Here is a block of records. Copy every line in it that includes "method".

[Data in this exercise — start]

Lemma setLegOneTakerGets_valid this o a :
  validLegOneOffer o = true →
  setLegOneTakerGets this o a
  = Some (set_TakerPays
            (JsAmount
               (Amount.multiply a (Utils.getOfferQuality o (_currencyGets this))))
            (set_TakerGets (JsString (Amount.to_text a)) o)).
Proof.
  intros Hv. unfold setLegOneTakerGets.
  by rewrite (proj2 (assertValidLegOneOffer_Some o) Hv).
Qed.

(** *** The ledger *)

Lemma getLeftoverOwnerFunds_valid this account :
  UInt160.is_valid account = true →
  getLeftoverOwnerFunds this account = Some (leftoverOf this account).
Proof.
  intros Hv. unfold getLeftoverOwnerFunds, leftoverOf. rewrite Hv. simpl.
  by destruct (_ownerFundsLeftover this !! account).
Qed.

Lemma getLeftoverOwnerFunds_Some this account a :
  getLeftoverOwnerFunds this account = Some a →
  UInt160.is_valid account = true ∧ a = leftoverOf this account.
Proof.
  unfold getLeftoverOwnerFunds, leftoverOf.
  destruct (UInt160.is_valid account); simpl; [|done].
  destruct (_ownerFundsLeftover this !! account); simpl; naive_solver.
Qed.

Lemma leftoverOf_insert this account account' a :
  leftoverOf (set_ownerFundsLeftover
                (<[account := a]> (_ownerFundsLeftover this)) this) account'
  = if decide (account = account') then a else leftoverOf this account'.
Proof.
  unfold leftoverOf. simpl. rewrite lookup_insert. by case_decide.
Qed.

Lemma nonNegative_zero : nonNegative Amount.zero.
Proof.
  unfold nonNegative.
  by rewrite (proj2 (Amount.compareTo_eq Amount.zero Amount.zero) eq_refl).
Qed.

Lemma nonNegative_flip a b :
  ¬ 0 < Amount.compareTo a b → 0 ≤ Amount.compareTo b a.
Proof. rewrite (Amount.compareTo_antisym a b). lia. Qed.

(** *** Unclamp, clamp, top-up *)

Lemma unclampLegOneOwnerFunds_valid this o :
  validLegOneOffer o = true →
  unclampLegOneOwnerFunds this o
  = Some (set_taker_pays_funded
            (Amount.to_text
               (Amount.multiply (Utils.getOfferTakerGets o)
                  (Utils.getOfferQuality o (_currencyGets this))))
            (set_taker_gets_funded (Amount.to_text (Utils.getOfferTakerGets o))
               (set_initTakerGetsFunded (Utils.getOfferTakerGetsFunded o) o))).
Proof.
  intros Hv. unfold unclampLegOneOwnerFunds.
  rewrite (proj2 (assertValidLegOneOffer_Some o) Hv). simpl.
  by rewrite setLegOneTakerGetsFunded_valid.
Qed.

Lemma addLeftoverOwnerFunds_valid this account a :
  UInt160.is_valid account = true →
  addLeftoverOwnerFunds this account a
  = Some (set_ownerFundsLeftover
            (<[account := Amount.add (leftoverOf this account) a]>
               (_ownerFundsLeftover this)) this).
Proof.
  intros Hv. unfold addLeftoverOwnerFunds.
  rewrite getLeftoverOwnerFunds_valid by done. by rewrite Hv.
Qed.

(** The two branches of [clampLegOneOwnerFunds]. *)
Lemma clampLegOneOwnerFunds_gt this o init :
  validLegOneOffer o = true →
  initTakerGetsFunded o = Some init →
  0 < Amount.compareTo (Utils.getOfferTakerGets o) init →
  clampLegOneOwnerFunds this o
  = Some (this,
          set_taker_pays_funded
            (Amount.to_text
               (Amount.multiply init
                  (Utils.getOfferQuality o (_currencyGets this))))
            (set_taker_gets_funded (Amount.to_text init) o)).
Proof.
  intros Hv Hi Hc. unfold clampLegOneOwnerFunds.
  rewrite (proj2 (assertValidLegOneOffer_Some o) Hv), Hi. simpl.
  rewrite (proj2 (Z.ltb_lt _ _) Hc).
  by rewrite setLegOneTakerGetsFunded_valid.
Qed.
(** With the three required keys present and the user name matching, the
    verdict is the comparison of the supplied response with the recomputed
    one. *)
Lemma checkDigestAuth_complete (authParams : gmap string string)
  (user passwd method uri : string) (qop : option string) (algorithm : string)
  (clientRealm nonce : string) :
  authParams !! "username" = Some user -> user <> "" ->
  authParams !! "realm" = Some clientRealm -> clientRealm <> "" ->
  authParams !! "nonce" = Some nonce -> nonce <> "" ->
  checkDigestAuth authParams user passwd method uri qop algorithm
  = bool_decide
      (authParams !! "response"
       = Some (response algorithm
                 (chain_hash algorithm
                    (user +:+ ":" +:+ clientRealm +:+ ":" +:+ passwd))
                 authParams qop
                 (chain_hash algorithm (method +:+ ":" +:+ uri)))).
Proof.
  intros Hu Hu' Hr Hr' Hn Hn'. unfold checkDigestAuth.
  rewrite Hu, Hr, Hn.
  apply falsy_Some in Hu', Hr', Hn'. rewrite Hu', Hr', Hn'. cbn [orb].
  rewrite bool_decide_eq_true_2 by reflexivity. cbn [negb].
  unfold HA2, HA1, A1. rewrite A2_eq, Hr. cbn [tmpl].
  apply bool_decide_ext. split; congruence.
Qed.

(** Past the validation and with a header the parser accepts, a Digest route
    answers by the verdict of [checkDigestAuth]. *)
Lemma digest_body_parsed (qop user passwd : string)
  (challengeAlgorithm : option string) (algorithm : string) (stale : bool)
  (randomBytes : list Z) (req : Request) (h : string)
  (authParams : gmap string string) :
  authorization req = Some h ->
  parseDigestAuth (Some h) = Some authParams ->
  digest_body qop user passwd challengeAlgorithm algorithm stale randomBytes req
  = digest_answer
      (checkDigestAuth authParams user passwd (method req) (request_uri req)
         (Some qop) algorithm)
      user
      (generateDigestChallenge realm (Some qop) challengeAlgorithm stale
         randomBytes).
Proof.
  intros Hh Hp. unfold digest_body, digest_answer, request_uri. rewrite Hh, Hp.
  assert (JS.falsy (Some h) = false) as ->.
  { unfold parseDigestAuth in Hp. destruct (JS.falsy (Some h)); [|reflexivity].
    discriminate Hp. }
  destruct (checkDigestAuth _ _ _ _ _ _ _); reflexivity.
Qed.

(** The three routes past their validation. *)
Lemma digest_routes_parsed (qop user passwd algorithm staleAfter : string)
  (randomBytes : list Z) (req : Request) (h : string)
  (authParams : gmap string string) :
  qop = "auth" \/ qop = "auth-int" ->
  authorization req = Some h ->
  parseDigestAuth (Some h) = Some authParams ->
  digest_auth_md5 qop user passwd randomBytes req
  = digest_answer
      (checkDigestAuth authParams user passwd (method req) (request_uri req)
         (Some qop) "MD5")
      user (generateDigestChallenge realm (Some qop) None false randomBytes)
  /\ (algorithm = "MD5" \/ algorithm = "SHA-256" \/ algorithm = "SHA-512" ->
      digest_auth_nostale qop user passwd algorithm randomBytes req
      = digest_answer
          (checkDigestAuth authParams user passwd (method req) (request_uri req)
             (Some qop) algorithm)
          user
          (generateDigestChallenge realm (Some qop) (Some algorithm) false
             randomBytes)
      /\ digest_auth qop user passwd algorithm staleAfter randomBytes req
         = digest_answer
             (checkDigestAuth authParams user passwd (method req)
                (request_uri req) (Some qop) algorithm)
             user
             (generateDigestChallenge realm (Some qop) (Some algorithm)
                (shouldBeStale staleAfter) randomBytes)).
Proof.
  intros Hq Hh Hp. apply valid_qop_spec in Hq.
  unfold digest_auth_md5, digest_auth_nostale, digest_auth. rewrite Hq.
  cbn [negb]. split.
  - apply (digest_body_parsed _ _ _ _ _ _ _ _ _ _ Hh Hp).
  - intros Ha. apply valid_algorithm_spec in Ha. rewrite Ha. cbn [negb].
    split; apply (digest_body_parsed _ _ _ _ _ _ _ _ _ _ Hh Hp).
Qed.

[Data in this exercise — finish]
[Data in this exercise — start]

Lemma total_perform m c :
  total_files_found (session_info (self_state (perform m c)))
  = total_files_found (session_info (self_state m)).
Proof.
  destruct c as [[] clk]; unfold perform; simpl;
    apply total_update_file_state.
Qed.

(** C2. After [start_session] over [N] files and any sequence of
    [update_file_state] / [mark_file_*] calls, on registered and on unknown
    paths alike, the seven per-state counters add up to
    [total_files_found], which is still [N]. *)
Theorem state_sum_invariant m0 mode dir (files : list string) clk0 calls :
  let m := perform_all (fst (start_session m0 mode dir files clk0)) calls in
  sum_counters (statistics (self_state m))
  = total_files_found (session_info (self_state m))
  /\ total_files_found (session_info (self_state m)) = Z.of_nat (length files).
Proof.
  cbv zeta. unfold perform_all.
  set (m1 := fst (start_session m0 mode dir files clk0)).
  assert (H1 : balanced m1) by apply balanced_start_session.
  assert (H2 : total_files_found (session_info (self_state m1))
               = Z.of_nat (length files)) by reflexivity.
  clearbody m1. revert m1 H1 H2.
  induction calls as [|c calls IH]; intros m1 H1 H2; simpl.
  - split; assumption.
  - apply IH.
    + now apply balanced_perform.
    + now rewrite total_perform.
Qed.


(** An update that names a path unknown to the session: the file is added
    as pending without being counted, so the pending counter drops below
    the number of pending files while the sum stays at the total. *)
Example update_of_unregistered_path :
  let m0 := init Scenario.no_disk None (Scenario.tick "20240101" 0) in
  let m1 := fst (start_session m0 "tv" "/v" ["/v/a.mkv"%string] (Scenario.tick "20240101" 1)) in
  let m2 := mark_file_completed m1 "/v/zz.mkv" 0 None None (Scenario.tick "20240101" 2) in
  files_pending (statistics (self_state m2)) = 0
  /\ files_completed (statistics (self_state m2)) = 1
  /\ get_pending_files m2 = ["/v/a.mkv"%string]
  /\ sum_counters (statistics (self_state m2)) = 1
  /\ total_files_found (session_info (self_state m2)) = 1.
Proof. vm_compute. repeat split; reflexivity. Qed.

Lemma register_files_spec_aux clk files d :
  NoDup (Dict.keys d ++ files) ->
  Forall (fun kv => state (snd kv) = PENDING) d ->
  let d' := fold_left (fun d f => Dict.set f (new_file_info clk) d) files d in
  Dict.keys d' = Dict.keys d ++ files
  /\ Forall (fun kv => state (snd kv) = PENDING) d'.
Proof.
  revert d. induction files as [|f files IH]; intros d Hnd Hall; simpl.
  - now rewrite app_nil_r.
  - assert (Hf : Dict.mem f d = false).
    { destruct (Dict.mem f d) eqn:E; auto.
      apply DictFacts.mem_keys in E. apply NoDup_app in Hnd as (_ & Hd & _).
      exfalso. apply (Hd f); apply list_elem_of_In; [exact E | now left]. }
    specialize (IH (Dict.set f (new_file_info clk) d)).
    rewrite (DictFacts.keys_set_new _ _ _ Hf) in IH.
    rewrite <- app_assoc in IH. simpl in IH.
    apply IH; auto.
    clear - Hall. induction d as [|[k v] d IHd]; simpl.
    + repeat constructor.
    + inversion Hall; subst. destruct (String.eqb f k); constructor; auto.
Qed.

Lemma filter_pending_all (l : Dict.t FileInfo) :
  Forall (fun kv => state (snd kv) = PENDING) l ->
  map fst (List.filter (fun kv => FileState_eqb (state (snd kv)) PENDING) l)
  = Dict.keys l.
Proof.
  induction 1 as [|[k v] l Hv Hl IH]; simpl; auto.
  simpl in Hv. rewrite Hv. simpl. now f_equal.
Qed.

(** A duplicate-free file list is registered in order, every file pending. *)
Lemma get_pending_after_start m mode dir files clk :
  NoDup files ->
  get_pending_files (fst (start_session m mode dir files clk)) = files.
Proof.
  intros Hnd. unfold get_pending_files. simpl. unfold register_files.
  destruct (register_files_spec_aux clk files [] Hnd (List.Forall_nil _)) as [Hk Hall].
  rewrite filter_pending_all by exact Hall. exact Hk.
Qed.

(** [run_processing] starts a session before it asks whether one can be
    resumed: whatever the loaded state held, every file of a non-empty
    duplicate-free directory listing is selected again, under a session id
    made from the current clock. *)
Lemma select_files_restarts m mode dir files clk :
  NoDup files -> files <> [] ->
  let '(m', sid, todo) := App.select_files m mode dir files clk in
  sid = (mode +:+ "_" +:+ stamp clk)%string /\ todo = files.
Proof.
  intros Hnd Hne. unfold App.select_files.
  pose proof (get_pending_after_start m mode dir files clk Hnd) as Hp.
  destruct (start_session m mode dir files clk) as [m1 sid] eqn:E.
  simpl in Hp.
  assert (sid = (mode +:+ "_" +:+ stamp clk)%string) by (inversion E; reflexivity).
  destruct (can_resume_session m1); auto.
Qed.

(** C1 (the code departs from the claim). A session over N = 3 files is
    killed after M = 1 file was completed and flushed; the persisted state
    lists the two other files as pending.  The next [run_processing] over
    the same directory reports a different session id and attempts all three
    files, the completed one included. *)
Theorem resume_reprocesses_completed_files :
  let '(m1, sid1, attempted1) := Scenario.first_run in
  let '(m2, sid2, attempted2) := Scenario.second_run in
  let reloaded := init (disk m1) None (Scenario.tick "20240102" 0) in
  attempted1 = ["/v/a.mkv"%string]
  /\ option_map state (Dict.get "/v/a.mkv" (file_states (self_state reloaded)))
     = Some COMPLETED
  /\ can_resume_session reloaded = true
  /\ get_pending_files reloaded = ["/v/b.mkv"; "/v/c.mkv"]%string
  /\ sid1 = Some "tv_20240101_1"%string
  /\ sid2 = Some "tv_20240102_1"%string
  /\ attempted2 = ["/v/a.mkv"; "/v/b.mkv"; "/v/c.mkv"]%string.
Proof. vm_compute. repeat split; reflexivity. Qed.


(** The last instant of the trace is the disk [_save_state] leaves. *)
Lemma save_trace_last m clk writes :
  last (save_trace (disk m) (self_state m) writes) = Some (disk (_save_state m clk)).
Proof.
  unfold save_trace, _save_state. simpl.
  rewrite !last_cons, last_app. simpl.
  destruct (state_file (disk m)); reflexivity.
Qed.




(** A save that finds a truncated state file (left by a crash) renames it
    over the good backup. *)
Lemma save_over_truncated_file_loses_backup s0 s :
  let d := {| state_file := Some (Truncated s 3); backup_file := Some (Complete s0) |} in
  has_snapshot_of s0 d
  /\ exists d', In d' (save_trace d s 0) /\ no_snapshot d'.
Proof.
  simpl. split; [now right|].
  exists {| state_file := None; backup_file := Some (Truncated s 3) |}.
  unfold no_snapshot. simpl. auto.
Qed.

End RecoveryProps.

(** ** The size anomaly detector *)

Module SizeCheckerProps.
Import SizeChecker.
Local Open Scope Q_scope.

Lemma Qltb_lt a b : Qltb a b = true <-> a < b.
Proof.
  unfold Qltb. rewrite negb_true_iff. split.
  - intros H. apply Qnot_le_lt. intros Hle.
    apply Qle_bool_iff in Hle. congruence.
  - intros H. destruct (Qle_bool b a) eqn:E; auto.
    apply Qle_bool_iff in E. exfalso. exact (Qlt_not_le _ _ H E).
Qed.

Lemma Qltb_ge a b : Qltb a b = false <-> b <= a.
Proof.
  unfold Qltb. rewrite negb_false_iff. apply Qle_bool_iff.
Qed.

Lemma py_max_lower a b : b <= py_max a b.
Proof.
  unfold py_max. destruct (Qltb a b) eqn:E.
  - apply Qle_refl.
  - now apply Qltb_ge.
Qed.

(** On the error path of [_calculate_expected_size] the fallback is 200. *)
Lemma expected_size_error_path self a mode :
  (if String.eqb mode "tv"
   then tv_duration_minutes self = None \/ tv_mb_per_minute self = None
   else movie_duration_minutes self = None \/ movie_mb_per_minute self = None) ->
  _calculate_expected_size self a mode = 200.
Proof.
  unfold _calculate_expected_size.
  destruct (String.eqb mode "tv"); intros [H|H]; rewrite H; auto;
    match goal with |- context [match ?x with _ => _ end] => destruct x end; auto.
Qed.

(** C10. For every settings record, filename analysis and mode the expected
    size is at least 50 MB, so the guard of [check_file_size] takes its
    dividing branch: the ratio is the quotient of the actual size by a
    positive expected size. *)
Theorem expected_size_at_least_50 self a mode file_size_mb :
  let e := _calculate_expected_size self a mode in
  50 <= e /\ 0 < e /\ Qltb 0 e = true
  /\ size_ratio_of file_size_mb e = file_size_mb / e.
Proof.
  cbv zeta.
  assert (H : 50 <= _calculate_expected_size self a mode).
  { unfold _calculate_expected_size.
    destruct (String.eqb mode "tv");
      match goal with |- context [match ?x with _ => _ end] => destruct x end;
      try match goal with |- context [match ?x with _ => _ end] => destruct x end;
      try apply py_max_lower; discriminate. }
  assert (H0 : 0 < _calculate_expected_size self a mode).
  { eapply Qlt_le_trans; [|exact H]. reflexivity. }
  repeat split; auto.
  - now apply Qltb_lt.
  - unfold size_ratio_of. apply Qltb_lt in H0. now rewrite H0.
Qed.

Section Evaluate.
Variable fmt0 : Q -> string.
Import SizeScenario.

[Data in this exercise — finish]

## Result for this task
  (user passwd method uri : string) (qop : option string) (algorithm : string)
  checkDigestAuth authParams user passwd method uri qop algorithm
                 (chain_hash algorithm (method +:+ ":" +:+ uri)))).
      (checkDigestAuth authParams user passwd (method req) (request_uri req)
      (checkDigestAuth authParams user passwd (method req) (request_uri req)
          (checkDigestAuth authParams user passwd (method req) (request_uri req)
             (checkDigestAuth authParams user passwd (method req)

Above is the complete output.